Rechtliche Fragen

Einen neuen Schritt gehe die Bundesregierung bei der Bürgerbeteiligung, kündigte Burkert an. "Wir bieten erstmals die Möglichkeit, beim Bundesverkehrsplan mitzureden - per Internet und für die, die mit dem Computer nicht so umgehen können, auch in 40 Städten und Gemeinden vor Ort."

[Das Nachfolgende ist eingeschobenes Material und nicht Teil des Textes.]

(** X12. Whatever the job, the environment and the outcome, [save_images]
    changes nothing of the object but the record of the capture console,
    which it leaves as it is or empties ([save_svg] clears the record it
    has exported).  When the output paths are file names of the working
    directory, it creates, changes or deletes no file of that directory
    other than the output paths, names being told apart without regard to
    case. *)
Theorem save_images_frame (env : Env) (s : Sys) :
  same_object (self s) (self (snd (save_images env s)))
  /\ (Forall (fun g => file_name g = true) (img_paths (self s)) ->
      forall u : string,
        file_name u = true ->
        ~ In (PyStr.lower u) (map PyStr.lower (img_paths (self s))) ->
        files (snd (save_images env s)) !! UserPath u = files s !! UserPath u).
Proof.
  split.
  - apply (preserves_save_images env (fun s1 s2 => same_object (self s1) (self s2))
             (fun _ => True)); auto using same_object_refl.
    + intros s1 s2 s3. apply same_object_trans.
    + intros s1. split; [exact (set_capture_console_same (self s1))|now right].
  - intros _ u _ Hu. apply not_in_lower in Hu. revert u Hu.
    apply (preserves_save_images env (same_outside (img_paths (self s)))
             (fun f => match f with
                       | UserPath u => In u (img_paths (self s))
                       | TmpPath _ _ => True
                       end)); unfold same_outside; auto.
    + intros s1 s2 s3 H12 H23 u Hu. now rewrite (H23 u Hu), (H12 u Hu).
    + intros s1 f bytes Hf u Hu. simpl. apply lookup_insert_ne.
      intros ->. contradiction.
    + intros s1 n suffix u Hu. simpl. now apply lookup_delete_ne.
    + intros s1 suffix u Hu. simpl. now apply lookup_insert_ne.
Qed.

Lemma save_images_frame_witness :
  let s := Demo.start (Demo.command_job "ls" ["a.png"; "b.svg"]) in
  files (snd (save_images Demo.env s)) !! UserPath "notes.txt"
  = files s !! UserPath "notes.txt".
Proof.
  intros s.
  refine (proj2 (save_images_frame Demo.env s) _ "notes.txt" eq_refl _).
  - repeat constructor.
  - simpl. intros [H|[H|[]]]; discriminate.
Defined.

(** ** More runs of the export loop *)

Section ExportRuns.

Variable env : Env.

Lemma is_pdf_not_png (filename : string) :
  is_pdf filename = true -> is_png filename = false.
Proof.
  intros H. destruct (is_png filename) eqn:E; [|reflexivity].
  rewrite (is_png_not_pdf filename E) in H. discriminate.
Qed.

(** Once a PDF exists, every later PDF path gets a copy of it. *)
Lemma save_loop_copies_pdf (rest : list string) :
  forall (s : Sys) (svg_img : option path) (src : path) (bytes : string),
    Forall (fun f => is_pdf f = true) rest ->
    files s !! src = Some bytes ->
    ~ In src (map UserPath rest) ->
    save_loop env rest svg_img None (Some src) s
    = (inr tt,
       {| self := self s;
          files := copy_all bytes rest (files s);
          tmp_count := tmp_count s;
          trace := trace s ++ copy_events src rest |}).
Proof.
  induction rest as [|f rest IH]; intros s svg_img src bytes Hall Hs Hnin.
  - simpl. unfold copy_events, copy_all. simpl. rewrite app_nil_r. now destruct s.
  - simpl in Hnin. apply Decidable.not_or in Hnin as [Hne Hnin].
    inversion Hall as [|? ? Hf Hrest]; subst.
    cbn [save_loop]. unfold mkdir_parent. run. rewrite if_none, Hf.
    rewrite (copyfile_ok _ src (UserPath f) bytes) by (simpl; auto).
    rewrite (IH _ svg_img src bytes); simpl.
    + unfold copy_events. simpl. now rewrite <- !app_assoc.
    + exact Hrest.
    + rewrite lookup_insert_ne by auto. exact Hs.
    + exact Hnin.
Qed.
(** * Spotted bot: event information, moderation hand-off and publication

    A shallow embedding of [src/spotted/utils/info_util.py] (class
    [EventInfo]), [src/spotted/handlers/constants.py] (the [STATE] table) and
    [modules/handlers/db_backup.py] (the [/db_backup] command), together with
    the properties the specification states about them.

    Python objects become records, [None]-able attributes become [option],
    exceptions become the [Raise] results of a small state-and-error monad,
    and the calls made on the Telegram bot are recorded, in order, in the
    world the handlers run in. *)

From stdpp Require Import gmap strings list pretty sorting.
From Stdlib Require Import ZArith Ascii.

Set Warnings "-register-all".

Local Open Scope Z_scope.

(** ** Python values used by the handlers *)

(** Exceptions the modelled code can raise.  [BadRequest] is the only one a
    handler catches; [TelegramError] stands for every other error of the
    transport ([Forbidden], [TimedOut], ...). *)
Inductive exn : Type :=
| BadRequest
| TelegramError
| AttributeError
| IndexError.

Inductive result (A : Type) : Type :=
| Ok (a : A)
| Raise (e : exn).
Arguments Ok {A} a.
Arguments Raise {A} e.

(** Truth value of a [str]: the empty string is false. *)
Definition str_truthy (s : string) : bool :=
  match s with
  | EmptyString => false
  | String _ _ => true
  end.

(** Truth value of an attribute that is [None] or a [str]. *)
Definition opt_str_truthy (o : option string) : bool :=
  match o with
  | Some s => str_truthy s
  | None => false
  end.
(** * WolkAbout connector for Zerynth: the [Wolk] wrapper of [iot.py]

    A shallow embedding of class [Wolk] (and of the models it touches) and
    the properties of its delivery pipeline: the drain loop [publish], the
    optimistic side-effect publishers, the inbound dispatcher and the
    keep-alive timestamp.

    The connector object is a record; its methods are computations in a
    state-and-exception monad over the connector, the state of the device
    application behind the callbacks, and the trace of calls that leave the
    connector (callbacks invoked, messages handed to the MQTT service). *)

From Stdlib Require Import ZArith List String Bool Lia.
Import ListNotations.

Set Implicit Arguments.
Set Warnings "-register-all".

Local Open Scope string_scope.
Local Open Scope Z_scope.
Local Open Scope list_scope.

(* ================================================================= *)
(** ** Data model *)

(** A value carried by a reading, an actuator or a configuration entry:
    [bool, int, float, str or tuple of previous types].  A float is kept as
    its IEEE-754 binary64 bit pattern; the connector never computes with it. *)
Inductive Value : Type :=
| VBool (b : bool)
| VInt (z : Z)
| VFloat (bits : Z)
| VStr (s : string)
| VTuple (vs : list Value).

(** Modelled from the spec: the [Message] class lives in a module whose
    source is not available; the spec describes it as an opaque encoded
    payload plus a destination/topic tag, immutable once created. *)
Record Message : Type := mkMessage {
  topic : string;
  payload : string
}.

(** [wolk/model/sensor_reading.py], class [SensorReading]. *)
Record SensorReading : Type := mkSensorReading {
  sr_reference : string;
  sr_value : Value;
  sr_timestamp : option Z
}.

(** [alarm.Alarm(reference, active, timestamp)], as [add_alarm] builds it. *)
Record Alarm : Type := mkAlarm {
  al_reference : string;
  al_active : bool;
  al_timestamp : option Z
}.
Lemma last_filter_split {A} (P : A → Prop) `{∀ x, Decision (P x)} (l : list A) x :
  last (filter P l) = Some x →
  ∃ before after, l = before ++ x :: after ∧ P x ∧ Forall (fun y => ¬ P y) after.
Proof.
  induction l as [|y l IH] using rev_ind; [done|].
  rewrite filter_app, filter_cons, filter_nil. destruct (decide (P y)) as [Hy|Hy].
  - rewrite last_snoc. intros [= ->]. exists l, []. by repeat split.
  - rewrite app_nil_r. intros (before & after & -> & Hx & Ha)%IH.
    exists before, (after ++ [y]). rewrite <- app_assoc. repeat split; [done|].
    apply Forall_app. split; [done|]. by apply Forall_singleton.
Qed.

(** The backward loop finds the last tagged line. *)
Lemma scan_logs_take (logs : list string) (n : nat) :
  (n ≤ length logs)%nat →
  scan_logs logs n = String.app "Transaction failed: " <$> last_program_log (take n logs).
Proof.
  unfold last_program_log. induction n as [|i IH]; intros Hn; [done|].
  destruct (lookup_lt_is_Some_2 logs i) as [line Hline]; [lia|].
  rewrite (take_S_r _ _ _ Hline), filter_app, filter_cons, filter_nil.
  cbn [scan_logs]. rewrite Hline.
  destruct (decide (tagged line)) as [Htag|Htag]; unfold tagged in Htag;
    destruct (startsWith line program_log_tag); try done.
  - by rewrite last_snoc.
  - rewrite app_nil_r. apply IH. lia.
Qed.

Lemma scan_logs_spec (logs : list string) :
  scan_logs logs (length logs)
  = String.app "Transaction failed: " <$> last_program_log logs.
Proof. by rewrite scan_logs_take, firstn_all. Qed.

(** C4, as stated, fails on its own example: the message of the rejection
    is not the content of the last program log line, it is that content
    after the words [Transaction failed: ]. *)
Lemma diagnosis_is_prefixed :
  (Demo.send Demo.schedule_failure ≫= settled) ≫= rejection_message
  = Some "Transaction failed: insufficient funds" ∧
  (Demo.send Demo.schedule_failure ≫= settled) ≫= rejection_message
  ≠ Some "insufficient funds" ∧
  sim_logs Demo.sim_response
  = Some ["Program log: step1"; "Program log: insufficient funds";
          "Program consumed 100 units"].
Proof. split; [|split]; vm_compute; [reflexivity | discriminate | reflexivity]. Qed.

Alle Verkehrsprojekte seien bald einzusehen und zu kommentieren. Bei der Strecke Regensburg-Hof erwarte er eine sehr große Beteiligung. "Ich kann nur sagen: Reden Sie mit, geben Sie uns sachdienliche Hinweise." Die Besucher der Infoveranstaltung äußerten sich in manchen Punkten skeptisch und machten sich Gedanken über das Mehraufkommen beim Schienenverkehr und darüber, ob dadurch nicht der Lärmschutz wieder aufgehoben werde.

Auch die rechtlichen Grundlagen bei Schäden an der Bausubstanz durch die höhere Nutzung der Schienen war ein Thema. Die Bürger befürchten durch die nötigen Investitionen steigende Bahnpreise. Burkert regte an, sich mit solchen Gedanken in die geplante Bürgerbeteiligung einzubringen.